Foi justamente no período em que a doação de Pohl chegou para o Museu. Assim que bateu o olho, Ednalva se espantou: seria, de fato, outro Calanguban. A partir dali, começava um intenso processo de pesquisa do material original para cruzar as informações e registrar a descoberta.
Durante o processo, Álamo foi aos Estados Unidos e reencontrou o brasileiro Tiago Simões, pesquisador da área de Paleozoologia na Universidade de Princeton, com foco em squamatas (animais da ordem de serpentes e lagartos).
“Falei para ele: ‘você tem que me ajudar porque você é especialista em calango, e minha aluna precisa de ajuda pra salvar o mestrado dela’. Sentei uma manhã com ele, e ele confirmou que era o Calanguban”, conta o professor.

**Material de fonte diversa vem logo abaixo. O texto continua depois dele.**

(* ===== verification/Fault.v ===== *)
(** * Deterministic fault injection

    Models [src/fault.rs]: the fault taxonomy, the seeded generator, the plan
    (a queue of armed faults) and the ledger of activations. *)

From Stdlib Require Import String.
From S2P Require Import Prelude.
Local Open Scope Z_scope.

Inductive OpKind : Type := KGet | KSet | KRemove | KContains.

#[export] Instance OpKind_eq_dec : EqDecision OpKind.
Proof. solve_decision. Defined.

Definition OpKind_ALL : list OpKind := [KGet; KSet; KRemove; KContains].

Definition OpKind_parse (s : string) : option OpKind :=
  (if (s =? "get") || (s =? "read") then Some KGet
   else if (s =? "set") || (s =? "write") then Some KSet
   else if s =? "remove" then Some KRemove
   else if s =? "contains" then Some KContains
   else None)%string.

Definition OpKind_display (op : OpKind) : string :=
  match op with KGet => "get" | KSet => "set" | KRemove => "remove" | KContains => "contains" end%string.

Inductive FaultClass : Type :=
| FLatency
| FTimeout
| FHang
| FReadFailure
| FWriteFailure
| FMetadataFailure
| FCorruption
| FDisconnect
| FCapacityExhaustion
| FFailureAfterN
| FCancellation
| FPartialWrite.

#[export] Instance FaultClass_eq_dec : EqDecision FaultClass.
Proof. solve_decision. Defined.

Definition FaultClass_ALL : list FaultClass :=
  [FLatency; FTimeout; FHang; FReadFailure; FWriteFailure; FMetadataFailure; FCorruption;
   FDisconnect; FCapacityExhaustion; FFailureAfterN; FCancellation; FPartialWrite].

Definition FaultClass_as_str (c : FaultClass) : string :=
  match c with
  | FLatency => "latency"
  | FTimeout => "timeout"
  | FHang => "hang"
  | FReadFailure => "read_failure"
  | FWriteFailure => "write_failure"
  | FMetadataFailure => "metadata_failure"
  | FCorruption => "corruption"
  | FDisconnect => "disconnect"
  | FCapacityExhaustion => "capacity_exhaustion"
  | FFailureAfterN => "failure_after_n_operations"
  | FCancellation => "cancellation"
  | FPartialWrite => "partial_write"
  end%string.

Definition is_scheduled_failure (c : FaultClass) : bool :=
  match c with
  | FTimeout | FReadFailure | FWriteFailure | FMetadataFailure | FCorruption | FDisconnect
  | FCapacityExhaustion | FCancellation => true
  | _ => false
  end.

Definition applies_to (c : FaultClass) (op : OpKind) : bool :=
  match c with
  | FLatency | FHang | FDisconnect | FCancellation | FFailureAfterN => true
  | FTimeout | FReadFailure | FCorruption =>
      match op with KGet | KContains => true | _ => false end
  | FWriteFailure | FCapacityExhaustion | FPartialWrite =>
      match op with KSet | KRemove => true | _ => false end
  | FMetadataFailure => match op with KGet | KSet => true | _ => false end
  end.

Definition fault_index (c : FaultClass) : nat :=
  match c with
  | FLatency => 0
  | FTimeout => 1
  | FHang => 2
  | FReadFailure => 3
  | FWriteFailure => 4
  | FMetadataFailure => 5
  | FCorruption => 6
  | FDisconnect => 7
  | FCapacityExhaustion => 8
  | FFailureAfterN => 9
  | FCancellation => 10
  | FPartialWrite => 11
  end%nat.

(** ** The generator

    xorshift64*; its state is a [u64]. *)

Definition rng_new (seed : Z) : Z := if seed =? 0 then 0x9E3779B97F4A7C15 else seed.

Definition rng_step (x : Z) : Z :=
  let x := Z.lxor x (Z.shiftr x 12) in
  let x := Z.lxor x (wrap64 (Z.shiftl x 25)) in
  Z.lxor x (Z.shiftr x 27).

(** The output and the new state. *)
Definition next_u64 (state : Z) : Z * Z :=
  let x := rng_step state in (mul64 x 0x2545F4914F6CDD1D, x).

Definition below (len : nat) (state : Z) : nat * Z :=
  let '(z, s) := next_u64 state in (Z.to_nat (z mod Z.of_nat len), s).

(** ** Plans *)

Record ArmedFault : Type := mkArmed {
  af_op : OpKind;
  af_class : FaultClass;
  af_amount : Z
}.

Record FaultPlan : Type := mkFaultPlan {
  fp_seed : Z;
  fp_queue : list ArmedFault
}.

Definition FaultPlan_new : FaultPlan := mkFaultPlan 0 [].

(** The operations a class can be armed for. *)
Definition fault_candidates (c : FaultClass) : list OpKind := List.filter (applies_to c) OpKind_ALL.

(** One round of [from_seed]. Both indices are in range (see below). *)
Definition draw_fault (s : Z) : ArmedFault * Z :=
  let '(i, s) := below (length FaultClass_ALL) s in
  let class := nth i FaultClass_ALL FLatency in
  let candidates := fault_candidates class in
  let '(j, s) := below (length candidates) s in
  let op := nth j candidates KGet in
  let '(amount, s) :=
    match class with
    | FLatency => let '(n, s) := below 50 s in (1 + Z.of_nat n, s)
    | FFailureAfterN => let '(n, s) := below 3 s in (Z.of_nat n, s)
    | _ => (0, s)
    end in
  (mkArmed op class amount, s).

Fixpoint draw_faults (len : nat) (s : Z) : list ArmedFault :=
  match len with
  | O => []
  | S len => let '(f, s) := draw_fault s in f :: draw_faults len s
  end.

Definition from_seed (seed : Z) (len : nat) : FaultPlan :=
  mkFaultPlan seed (draw_faults len (rng_new seed)).

Definition push_armed (f : ArmedFault) (p : FaultPlan) : FaultPlan :=
  mkFaultPlan (fp_seed p) (fp_queue p ++ [f]).

Definition push (op : OpKind) (c : FaultClass) : FaultPlan -> FaultPlan := push_armed (mkArmed op c 0).

Definition push_latency_ms (op : OpKind) (ms : Z) : FaultPlan -> FaultPlan :=
  push_armed (mkArmed op FLatency ms).

Definition push_after_n (op : OpKind) (c : FaultClass) (n : Z) : FaultPlan -> FaultPlan :=
  push_armed (mkArmed op c n).

Definition rearm (f : ArmedFault) (p : FaultPlan) : FaultPlan :=
  mkFaultPlan (fp_seed p) (f :: fp_queue p).

Definition plan_len (p : FaultPlan) : nat := length (fp_queue p).
Definition plan_is_empty (p : FaultPlan) : bool := match fp_queue p with [] => true | _ => false end.

(** [position] and [remove]: the first fault armed for [op], and the rest. *)
Fixpoint take_first (op : OpKind) (queue : list ArmedFault) : option (ArmedFault * list ArmedFault) :=
  match queue with
  | [] => None
  | f :: rest =>
      if bool_decide (af_op f = op) then Some (f, rest)
      else match take_first op rest with
           | Some (g, rest') => Some (g, f :: rest')
           | None => None
           end
  end.

Definition take_for (op : OpKind) (p : FaultPlan) : option ArmedFault * FaultPlan :=
  match take_first op (fp_queue p) with
  | Some (f, rest) => (Some f, mkFaultPlan (fp_seed p) rest)
  | None => (None, p)
  end.

(** ** The ledger *)

Record FaultLedger : Type := mkLedger {
  fl_counts : list Z;
  fl_ops : Z
}.

Definition FaultLedger_new : FaultLedger := mkLedger (replicate 12 0) 0.

Definition fired (l : FaultLedger) (c : FaultClass) : Z := nth (fault_index c) (fl_counts l) 0.

Definition ledger_record (c : FaultClass) (l : FaultLedger) : FaultLedger :=
  mkLedger (<[fault_index c := add64 (fired l c) 1]> (fl_counts l)) (fl_ops l).

Definition observe_op (l : FaultLedger) : FaultLedger := mkLedger (fl_counts l) (add64 (fl_ops l) 1).

Definition never_fired (l : FaultLedger) (armed : list FaultClass) : list string :=
  map FaultClass_as_str (List.filter (fun c => fired l c =? 0) armed).

(** ** The generator never sticks *)

Lemma shiftr_u64 x k : 0 <= k -> u64 x -> u64 (Z.shiftr x k).
Proof.
  intros Hk [H0 Hx]. rewrite Z.shiftr_div_pow2 by done.
  pose proof (Z.pow_pos_nonneg 2 k ltac:(lia) Hk) as Hp. split; [by apply Z.div_pos|].
  eapply Z.le_lt_trans; [|exact Hx]. apply Z.div_le_upper_bound; nia.
Qed.

Lemma lxor_stays_u64 a b : u64 a -> u64 b -> u64 (Z.lxor a b).
Proof. unfold u64, W64. intros. apply lxor_lt_pow2; lia. Qed.

Lemma lxor_shiftr_ne0 x k : 0 < k -> 0 <= x -> x <> 0 -> Z.lxor x (Z.shiftr x k) <> 0.
Proof.
  intros Hk Hx Hne Heq. apply Z.lxor_eq in Heq. rewrite Z.shiftr_div_pow2 in Heq by lia.
  pose proof (proj1 (Z.pow_gt_1 2 k ltac:(lia)) Hk).
  pose proof (Z.div_lt x (2 ^ k) ltac:(lia) ltac:(lia)). lia.
Qed.

(** A word equal to itself shifted left has no bit set. *)
Lemma lxor_shiftl_ne0 x k : 0 < k -> u64 x -> x <> 0 -> Z.lxor x (wrap64 (Z.shiftl x k)) <> 0.
Proof.
  intros Hk Hx Hne Heq. apply Hne. apply Z.lxor_eq in Heq. apply Z.bits_inj'. intros i Hi.
  rewrite Z.bits_0. revert i Hi.
  apply (Zlt_0_ind (fun i => Z.testbit x i = false)). intros i IH Hi.
  destruct (decide (i < 64)) as [Hlt|]; [|apply (testbit_high x 64); [exact Hx|lia]].
  rewrite Heq. unfold wrap64, W64. rewrite Z.mod_pow2_bits_low by lia.
  rewrite Z.shiftl_spec by lia. destruct (decide (k <= i)).
  - apply IH. lia.
  - apply Z.testbit_neg_r. lia.
Qed.

Lemma rng_step_alive s : u64 s -> s <> 0 -> u64 (rng_step s) /\ rng_step s <> 0.
Proof.
  intros Hu Hne. unfold rng_step.
  assert (H1 : u64 (Z.lxor s (Z.shiftr s 12))) by (apply lxor_stays_u64, shiftr_u64; done || lia).
  assert (N1 : Z.lxor s (Z.shiftr s 12) <> 0) by (apply lxor_shiftr_ne0; unfold u64 in *; lia).
  set (x := Z.lxor s (Z.shiftr s 12)) in *.
  assert (H2 : u64 (Z.lxor x (wrap64 (Z.shiftl x 25)))) by (apply lxor_stays_u64, wrap64_u64; done).
  assert (N2 : Z.lxor x (wrap64 (Z.shiftl x 25)) <> 0) by (apply lxor_shiftl_ne0; done || lia).
  set (y := Z.lxor x (wrap64 (Z.shiftl x 25))) in *.
  split; [apply lxor_stays_u64, shiftr_u64; done || lia|].
  apply lxor_shiftr_ne0; unfold u64 in *; lia.
Qed.

Lemma rng_new_alive seed : u64 seed -> u64 (rng_new seed) /\ rng_new seed <> 0.
Proof.
  intros Hu. unfold rng_new. destruct (Z.eqb_spec seed 0); [|done]. split; [by_decision|done].
Qed.

Definition alive (s : Z) : Prop := u64 s /\ s <> 0.

Lemma below_spec len s : (0 < len)%nat -> alive s ->
  (fst (below len s) < len)%nat /\ alive (snd (below len s)).
Proof.
  intros Hlen [Hu Hne]. unfold below. cbn. split; [|by apply rng_step_alive].
  pose proof (Z.mod_pos_bound (mul64 (rng_step s) 2685821657736338717) (Z.of_nat len) ltac:(lia)). lia.
Qed.

(** ** Generated plans *)

(** A fault its operation can have, with an amount in the range of its class. *)
Definition armed_ok (f : ArmedFault) : Prop :=
  applies_to (af_class f) (af_op f) = true /\
  match af_class f with
  | FLatency => 1 <= af_amount f <= 50
  | FFailureAfterN => 0 <= af_amount f <= 2
  | _ => af_amount f = 0
  end.

Lemma candidates_apply c j :
  (j < length (fault_candidates c))%nat -> applies_to c (nth j (fault_candidates c) KGet) = true.
Proof.
  intros Hj. assert (Hin : In (nth j (fault_candidates c) KGet) (fault_candidates c)) by by apply nth_In.
  by apply filter_In in Hin as [_ Hin].
Qed.

Lemma draw_fault_ok s : alive s -> armed_ok (fst (draw_fault s)) /\ alive (snd (draw_fault s)).
Proof.
  intros Hs. unfold draw_fault.
  destruct (below_spec (length FaultClass_ALL) s ltac:(cbn; lia) Hs) as [_ H1].
  destruct (below (length FaultClass_ALL) s) as [i s1]. cbn [fst snd] in H1.
  generalize (nth i FaultClass_ALL FLatency) as c. intros c.
  assert (Hc : (0 < length (fault_candidates c))%nat) by (destruct c; cbn; lia).
  destruct (below_spec _ s1 Hc H1) as [Hj H2].
  destruct (below (length (fault_candidates c)) s1) as [j s2]. cbn [fst snd] in Hj, H2.
  pose proof (candidates_apply c j Hj) as Happ.
  destruct (below_spec 50 s2 ltac:(lia) H2) as [Hl H3].
  destruct (below_spec 3 s2 ltac:(lia) H2) as [Hn H4].
  destruct (below 50 s2) as [l s3], (below 3 s2) as [n s4]. cbn [fst snd] in *.
  unfold armed_ok. destruct c; cbn [fst snd af_class af_op af_amount]; split_and!; try done; lia.
Qed.

(** C38. A generated plan asks only for faults that can happen. Whatever the
    seed, the plan has the length asked for; every fault in it applies to the
    operation it is armed for, and stalls, or lets pass, no more than the
    generator may draw; and the generator behind it never reaches the state it
    could not leave, so a plan can be of any length. *)
Theorem generated_plans_are_well_formed (seed : Z) (len : nat) (Hseed : u64 seed) :
  plan_len (from_seed seed len) = len /\ fp_seed (from_seed seed len) = seed /\
  Forall armed_ok (fp_queue (from_seed seed len)) /\
  (alive (rng_new seed) /\ forall s, alive s -> alive (snd (next_u64 s))).
Proof.
  assert (Hnew : alive (rng_new seed)) by by apply rng_new_alive.
  unfold plan_len, from_seed. cbn [fp_queue fp_seed]. split_and!; try done.
  - generalize (rng_new seed). induction len as [|len IH]; intros s; cbn [draw_faults]; [done|].
    destruct (draw_fault s). cbn [length]. by rewrite IH.
  - revert Hnew. generalize (rng_new seed). induction len as [|len IH]; intros s Hs; cbn [draw_faults]; [constructor|].
    destruct (draw_fault_ok s Hs) as [Hf Hs']. destruct (draw_fault s). cbn [fst snd] in *.
    constructor; auto.
  - intros s [Hu Hne]. by apply rng_step_alive.
Qed.

Lemma generated_plans_are_well_formed_witness :
  Forall armed_ok (fp_queue (from_seed 42 20)).
Proof. apply (generated_plans_are_well_formed 42 20). by_decision. Defined.

(** ** Taking from a plan *)

Lemma take_first_spec op queue :
  match take_first op queue with
  | Some (f, rest) => af_op f = op /\ exists pre post,
      queue = pre ++ f :: post /\ rest = pre ++ post /\ Forall (fun g => af_op g <> op) pre
  | None => Forall (fun g => af_op g <> op) queue
  end.
Proof.
  induction queue as [|g queue IH]; cbn; [constructor|]. case_bool_decide as Hg.
  - split; [done|]. by exists [], queue.
  - destruct (take_first op queue) as [[f rest]|].
    + destruct IH as (Hf & pre & post & -> & -> & Hpre). split; [done|]. exists (g :: pre), post.
      split_and!; [done|done|by constructor].
    + by constructor.
Qed.

Lemma take_for_head op c n p :
  take_for op (rearm (mkArmed op c n) p) = (Some (mkArmed op c n), p).
Proof. unfold take_for, rearm. cbn. rewrite bool_decide_true by done. by destruct p. Qed.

Simões entrou no trabalho como coautor porque fez a filogenia do espécime, ou seja, o estudo da história evolutiva entre grupos de organismos. Álamo ficou como supervisor. E, finalmente, Ednalva tornou-se mestra, inclusive recebendo um prêmio por melhor apresentação de trabalho de pós-graduação na Paleo Nordeste 2024, em Natal (RN).
O curioso é que o nome científico do calango cearense é uma homenagem ao próprio Álamo, que também foi surpreendido com o batismo.
Tudo começou em 2013, quando uma equipe do Museu Nacional e estudantes da Columbia University estiveram no Cariri para um trabalho de campo. Como era mês de outubro, um dos meses mais quentes no Ceará, muitos estrangeiros acostumados ao clima mais frio sentiram desconforto térmico.
“Bebam água, tenham cuidado, procurem sombra”, insistia Álamo com os alunos. Bastaram essas recomendações para ele receber um título: “o senhor parece um pai para a gente, cuidando dos filhos mais jovens”, disseram.
Uma menina reparou: “mas o senhor não bebe água”. Já acostumado ao calor, o professor brincou: “eu sou um calango da caatinga”.
Pouco depois, um dos pesquisadores brasileiros, Alexander Kellner - hoje diretor do MN -, que estava no grupo, procurou Álamo para mencionar um material do Cariri guardado no Museu que ninguém sabia dizer o que era. Um lagarto “muito apagado”, mantido na instituição desde os anos 1960.
O nome científico, oficializado em 2014, era formado pela junção de “calango” com “ubã”, que significa “pai” em tupi-guarani.
A alegria, porém, durou pouco. Em 2018, o Museu Nacional era consumido por um incêndio grandioso que destruiu cerca de 90% do acervo. No meio de tudo, o Calanguban alamoi se desfez em pó branco de cal. “Minha espécie tinha se perdido”, lamenta o professor.
Era o fim do holótipo, termo da biologia que descreve um espécime único escolhido como a representação oficial e padrão de uma espécie. Ele funciona como uma referência para a descrição e nomeação da espécie, servindo como base comparativa.